To continue the conversation, LTFF & 36N co-hosted a stakeholder meeting at 36N that included leadership from the Tulsa Chamber of Commerce, APSCO, Madison Strategies, Tulsa Regional Chamber, Riata Center for Entrepreneurship at Oklahoma State University, Impact Tulsa, The Mine, LEAD North, REI Women’s Business Center, Tulsa People Magazine, Girls Leadership Society, Railsbridge and the Greenwood Cultural Center.

The stakeholders brought forward questions like How can we support our female peers in the workplace? What can we do to address the fact that statistically girls already start viewing themselves poorly by the age of 6?

To support our female peers in the workplace, the group talked about the fact that women still experience sexual harassment but it’s often not brought to light. When it is called out, colleagues and supervisors often do not back the women up and this case is worse in male dominated environments. An article titled “Reflecting on One Very, Very Strange Year at Uber” written by a former female engineer at Uber, was referenced and the stakeholders shared experiences of sexual harassment as well as instances of when they stood up and protected their female peers from such mistreatment.

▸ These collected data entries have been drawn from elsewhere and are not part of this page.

(** * OmniQ (Node client): key layout, operations layer, handler facade and
      consumer runloop, embedded from the TypeScript sources.

    Conventions of the embedding.
    - A JavaScript string is a [string]: one [ascii] per UTF-16 code unit, so
      the development covers the code units 0..255.
    - A JavaScript [number] is an IEEE-754 binary64 value, a [spec_float] of
      the Standard Library with [prec = 53] and [emax = 1024]; the result of
      [x | 0] is a signed 32-bit integer and is kept as a [Z].
    - A [throw] and a promise that rejects are a [Throw]; a promise that
      never settles is [Pending].
    - An [async] function is a function from the world to an outcome and a
      world.  The world holds the trace of what was done, the script mutex
      and the heartbeater of the job in hand.
    - The store (ioredis), the clock, the ULID source, the signal handlers,
      the event loop and the other calls of the process, which share the
      script mutex, are an environment that answers the n-th request of a
      run; every theorem quantifies over all environments. *)

From Stdlib Require Import ZArith List Bool Lia Ascii String DecimalString.
From Stdlib Require Import Floats.SpecFloat.
Import ListNotations.

Local Open Scope string_scope.
Local Open Scope Z_scope.

Set Warnings "-register-all".

(* ================================================================== *)
(** * JavaScript strings *)
(* ================================================================== *)

Module Js.

(** White space and line terminators stripped by [String.prototype.trim],
    among the code units 0..255: TAB, LF, VT, FF, CR, SP and NBSP. *)
Definition isWhiteSpace (c : ascii) : bool :=
  let n := nat_of_ascii c in
  ((9 <=? n) && (n <=? 13) || (n =? 32) || (n =? 160))%nat.

Fixpoint trimStart (s : string) : string :=
  match s with
  | EmptyString => EmptyString
  | String c r => if isWhiteSpace c then trimStart r else s
  end.

Fixpoint trimEnd (s : string) : string :=
  match s with
  | EmptyString => EmptyString
  | String c r =>
      match trimEnd r with
      | EmptyString => if isWhiteSpace c then EmptyString else String c EmptyString
      | r' => String c r'
      end
  end.

Definition trim (s : string) : string := trimEnd (trimStart s).

(** [startsWith s p]: [p] is a prefix of [s]. *)
Fixpoint startsWith (s p : string) : bool :=
  match p, s with
  | EmptyString, _ => true
  | String _ _, EmptyString => false
  | String a p', String b s' => Ascii.eqb a b && startsWith s' p'
  end.

(** [String.prototype.includes]. *)
Fixpoint includes (s p : string) : bool :=
  startsWith s p ||
  match s with
  | EmptyString => false
  | String _ r => includes r p
  end.

(** [String.prototype.toUpperCase] on the letters a..z; the other code units
    of the model have no upper-case form among the letters A..Z. *)
Definition upperChar (c : ascii) : ascii :=
  let n := nat_of_ascii c in
  if ((97 <=? n) && (n <=? 122))%nat then ascii_of_nat (n - 32) else c.

Fixpoint toUpperCase (s : string) : string :=
  match s with
  | EmptyString => EmptyString
  | String c r => String (upperChar c) (toUpperCase r)
  end.

(** Truthiness of a string: [!s] is [true] exactly for the empty string. *)
Definition truthy (s : string) : bool :=
  match s with EmptyString => false | _ => true end.

(** Decimal numeral of an integer, as [String(n)] prints an integral number
    of magnitude below 10^21. *)
Definition decimal (z : Z) : string := NilEmpty.string_of_int (Z.to_int z).

(** [String.prototype.toLowerCase] on the code units 0..255: the letters
    A..Z and the Latin-1 capitals (192..222 without the multiplication
    sign) move up by 32; no other code unit of the model changes. *)
Definition lowerChar (c : ascii) : ascii :=
  let n := nat_of_ascii c in
  if ((65 <=? n) && (n <=? 90)
      || (192 <=? n) && (n <=? 222) && negb (n =? 215))%nat
  then ascii_of_nat (n + 32)
  else c.

Fixpoint toLowerCase (s : string) : string :=
  match s with
  | EmptyString => EmptyString
  | String c r => String (lowerChar c) (toLowerCase r)
  end.

End Js.

(* ================================================================== *)
(** * JavaScript numbers *)
(* ================================================================== *)

Module JsNum.

Definition number : Type := spec_float.

Definition prec : Z := 53.
Definition emax : Z := 1024.

(** The Number value of an integer: the nearest binary64, ties to even. *)
Definition ofZ (z : Z) : number := binary_normalize prec emax z 0 false.

(** The Number value of [(-1)^s * m * 10^e] for [m >= 0], correctly
    rounded; a negative exponent divides by the exact power of ten. *)
Definition ofDecimal (s : bool) (m e : Z) : number :=
  match m with
  | Z0 => S754_zero s
  | Zpos p =>
      if 0 <=? e
      then binary_normalize prec emax (cond_Zopp s (m * 10 ^ e)) 0 s
      else SFdiv prec emax (S754_finite s p 0)
                           (S754_finite false (Z.to_pos (10 ^ (- e))) 0)
  | Zneg _ => S754_nan
  end.

Definition NaN : number := S754_nan.

(** [Number.isFinite]. *)
Definition isFinite (x : number) : bool :=
  match x with
  | S754_zero _ | S754_finite _ _ _ => true
  | S754_infinity _ | S754_nan => false
  end.

(** ToBoolean of a number: false for +0, -0 and NaN. *)
Definition truthy (x : number) : bool :=
  match x with
  | S754_zero _ | S754_nan => false
  | S754_infinity _ | S754_finite _ _ _ => true
  end.

(** [x > 0]. *)
Definition gt0 (x : number) : bool := SFltb (S754_zero false) x.

(** The integer part of a finite number, rounding toward zero
    (0 for NaN and the infinities). *)
Definition truncZ (x : number) : Z :=
  match x with
  | S754_finite s m e =>
      cond_Zopp s (if 0 <=? e then Zpos m * 2 ^ e else Zpos m / 2 ^ (- e))
  | _ => 0
  end.

(** [Math.trunc]. *)
Definition Math_trunc (x : number) : number :=
  match x with
  | S754_finite s m e =>
      if 0 <=? e then x else binary_normalize prec emax (truncZ x) 0 s
  | _ => x
  end.

(** [Math.floor]. *)
Definition Math_floor (x : number) : number :=
  match x with
  | S754_finite s m e =>
      if 0 <=? e then x
      else binary_normalize prec emax (cond_Zopp s (Zpos m) / 2 ^ (- e)) 0 false
  | _ => x
  end.

(** [Math.max] and [Math.min] of two numbers: NaN if either is NaN, and
    +0 counts as larger than -0. *)
Definition Math_max (a b : number) : number :=
  match SFcompare a b with
  | Some Lt => b
  | Some Gt => a
  | Some Eq => match a with S754_zero true => b | _ => a end
  | None => NaN
  end.

Definition Math_min (a b : number) : number :=
  match SFcompare a b with
  | Some Lt => a
  | Some Gt => b
  | Some Eq => match a with S754_zero false => b | _ => a end
  | None => NaN
  end.
(** ** A failing change of mode *)

(** X21: when [setQueryMode] throws, 'q-client.switchMode' throws the same
    error and the status bar is not updated; the message "Switch to Query
    ... Mode" has been shown by then, since it precedes the call. *)
Theorem switchMode_failure
    (impl : ManagerImpl) (mode : string) (w : World) (e : JsValue) :
  mode ≠ "" →
  completion (impl (SetQueryMode (JString mode)) (manager w)) = Throw e →
  (switchMode impl (Some mode) w).1 = Throw e ∧
  (UpdateQueryModeStatus ∉ added (switchMode impl (Some mode)) w) ∧
  ∃ io, added (switchMode impl (Some mode)) w =
    ShowQuickPick ["Console"; "Grid"; "Virtualization"]
      "Please choose a query mode from the list below"
    :: ShowInformationMessage ("Switch to Query " +:+ mode +:+ " Mode")
    :: ManagerCall (SetQueryMode (JString mode)) :: (ManagerEffect <$> io).
Proof.
  intros Hne Hthrow.
  assert (truthy (Some mode) = true) as Htruthy by by destruct mode.
  assert (added (switchMode impl (Some mode)) w = switchMode_front impl mode w)
    as Hadded.
  { rewrite switchMode_added, Htruthy. unfold switchMode_effects. by rewrite Hthrow. }
  rewrite Hadded. split; [|split].
  - unfold switchMode. rewrite Htruthy.
    unfold mbind, Eff_bind, log, call_manager. simpl. by rewrite Hthrow.
  - apply switchMode_front_no_status.
  - by eexists.
Qed.

(** A run of X21: the manager refuses the mode. *)
Lemma switchMode_failure_witness :
  (switchMode failing_manager (Some "Grid") sample_world).1 =
    Throw (JString "not connected") ∧
  (UpdateQueryModeStatus ∉ added (switchMode failing_manager (Some "Grid")) sample_world) ∧
  ∃ io, added (switchMode failing_manager (Some "Grid")) sample_world =
    ShowQuickPick ["Console"; "Grid"; "Virtualization"]
      "Please choose a query mode from the list below"
    :: ShowInformationMessage "Switch to Query Grid Mode"
    :: ManagerCall (SetQueryMode (JString "Grid")) :: (ManagerEffect <$> io).
Proof.
  apply (switchMode_failure failing_manager "Grid" sample_world
           (JString "not connected")).
  - intros Heq. discriminate Heq.
  - reflexivity.
Defined.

Greta stated that the only way to change this behavior is through education and encouraging men to step forward and be allies in the advancement of women. She shared it is important to develop a business case that shows that the advancement of women and better treatment of women is good for everyone and and a team’s overall performance.

Addressing the fact that girls statistically view themselves as less smart and capable than their boy peers, Greta shared that girls need to be exposed to more coding education opportunities and that Tulsa should develop and support coding programs that are universal for K-12 students.

A conversation on Women’s Economic Development & Entrepreneurship at Tulsa’s City Hall

The third convening that LTFF organized was a meeting with the mayor’s office of Economic Development at the City of Tulsa. Participants included both business and governmental leaders. Cassie Reese, Vice President of Nabholz Construction, asked about creating incentive to source from women owned businesses. Deidra Kirtley, Executive Director of Resonance Center for Women, explained the need to raise awareness of supporting women with prison history. Women with a criminal record, she said, have an extremely difficult time finding a job, have on average 2.3 children and need a second chance.  The group offered the idea of setting a bold goal to half the number of women who are being incarcerated and finding a way to build bigger visibility on the importance of giving formerly incarcerated women a second chance.

Teresa Burkett, Attorney at Connor & Winters, brought to attention the need to create family friendly policies that would support women to work part time. Greta introduced the concept of shared services, which is when two women who work part time to support their family fulfill one full-time job within a company. Senior leadership is key to supporting women in the workplace and supporting women owned businesses. For example, in order to increase the amount of capital going to women owned businesses, there needs to be more women in leadership positions at venture capital firms since people like to support businesses and entrepreneurs with which they identify.  Pam McKissick, Co-Owner & CEO of Williams, Williams & McKissick, brought up that many high net worth women would like to support women owned businesses but they don’t know how. Greta suggested looking into programs like Goldman Seeds, a $600 million dollar fund for women entrepreneurs as well as angel networks that that educate women on how to invest and those that invest only in women owned businesses.

It was an honor to host Greta Schettler and to engage with so many Tulsans who are dedicated to supporting women’s economic development and entrepreneurship.  The conversation does not stop here and LTFF looks forward to continuing this important work.